I pout and walk down the clean pavement, ignoring the indeed exquisite plants that are on my sides.

"You really can't see the beauty in things, huh?" Tobias remarks and I can hear the smile in his voice.

"It's all annoying," I reply bluntly, momentarily shutting Tobias up.

"It's beautiful but you insist on seeing things according to your feelings and thoughts." He counters. "Which are mostly negative, according to a survey I've mentally made." He says and I look up at him.

"A survey?"

"Yep, it's about how many hours you spend scowling, sulking or crying in the few hours we've been together."

I lift my eyebrows. "I'm not that negative.
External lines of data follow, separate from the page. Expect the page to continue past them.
(* ===== verification/PgHot.v ===== *)
(** * The pager: rolling back

    Models how src/pager.c plays back a rollback journal: reading headers and
    records ([readJournalHdr], [pager_playback_one_page]), the rollback of a
    transaction ([sqlite3PagerRollback]) and the recovery of a database whose
    writer failed ([hasHotJournal], [sqlite3PagerSharedLock]). The deletion of a master
    journal, which concerns the files of other databases, and the test for a
    write-ahead log are answers of the environment. *)

From S2P Require Import Prelude Varint Buffer Bitvec PgFile Pager PgTxn.
#[local] Open Scope Z_scope.
#[local] Open Scope c_scope.
#[local] Open Scope list_scope.

(** ** Reading the journal *)

(** [readMasterJournal]: the result code and the name, empty if there is none. *)
Definition readMasterJournal (nMaster : Z) : sm world (Z * list Z) :=
  '(rc, szJ) ← sqlite3OsFileSize Jfd;
  if negb (rc =? SQLITE_OK) || (szJ <? 16) then mret (rc, []) else
  '(rc, len) ← read32bits Jfd (szJ - 16);
  if negb (rc =? SQLITE_OK) || (nMaster <=? len) || (len =? 0) then mret (rc, []) else
  '(rc, cksum) ← read32bits Jfd (szJ - 12);
  if negb (rc =? SQLITE_OK) then mret (rc, []) else
  '(rc, aMagic) ← sqlite3OsRead Jfd 8 (szJ - 8);
  if negb (rc =? SQLITE_OK) || negb (bool_decide (aMagic = aJournalMagic)) then mret (rc, []) else
  '(rc, zMaster) ← sqlite3OsRead Jfd len (szJ - 16 - len);
  if negb (rc =? SQLITE_OK) then mret (rc, []) else
  mret (SQLITE_OK, if name_cksum zMaster =? cksum then zMaster else []).

(** [zMaster[0]!='\0']. *)
Definition has_name (zMaster : list Z) : bool := match zMaster with [] => false | c :: _ => negb (c =? 0) end.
I just love judging things and people. I mean, what's the point of things if we can't judge them?" I ask him and myself.

There's definitely no point. There's no point for the existence of Nutella if I can't say how much I love it, and there's no point for the existence of Milkyway if I can't describe how much I detest it. Things exist for us to love or hate. They exist under the mercy of our preferences. Things don't just 'stop' being made. They just fall out of our favour.

"And I wonder why you killed yourself-" Tobias trails off with a head shake and I roll my eyes.

"Really? I think giving advice in this particular area shouldn't be your thing, you know? Given how we all belong to the same 'society'." I tell him and he smiles.

"I'm not advising you. I'm telling you. You're wired to hate everything around you and somehow making it all about yourself." He retorts with a smirk and I stop in my tracks.

"Well, if you're so holy and mighty, why did you kill yourself, huh?" I ask him with a lifted brow and pursed lips.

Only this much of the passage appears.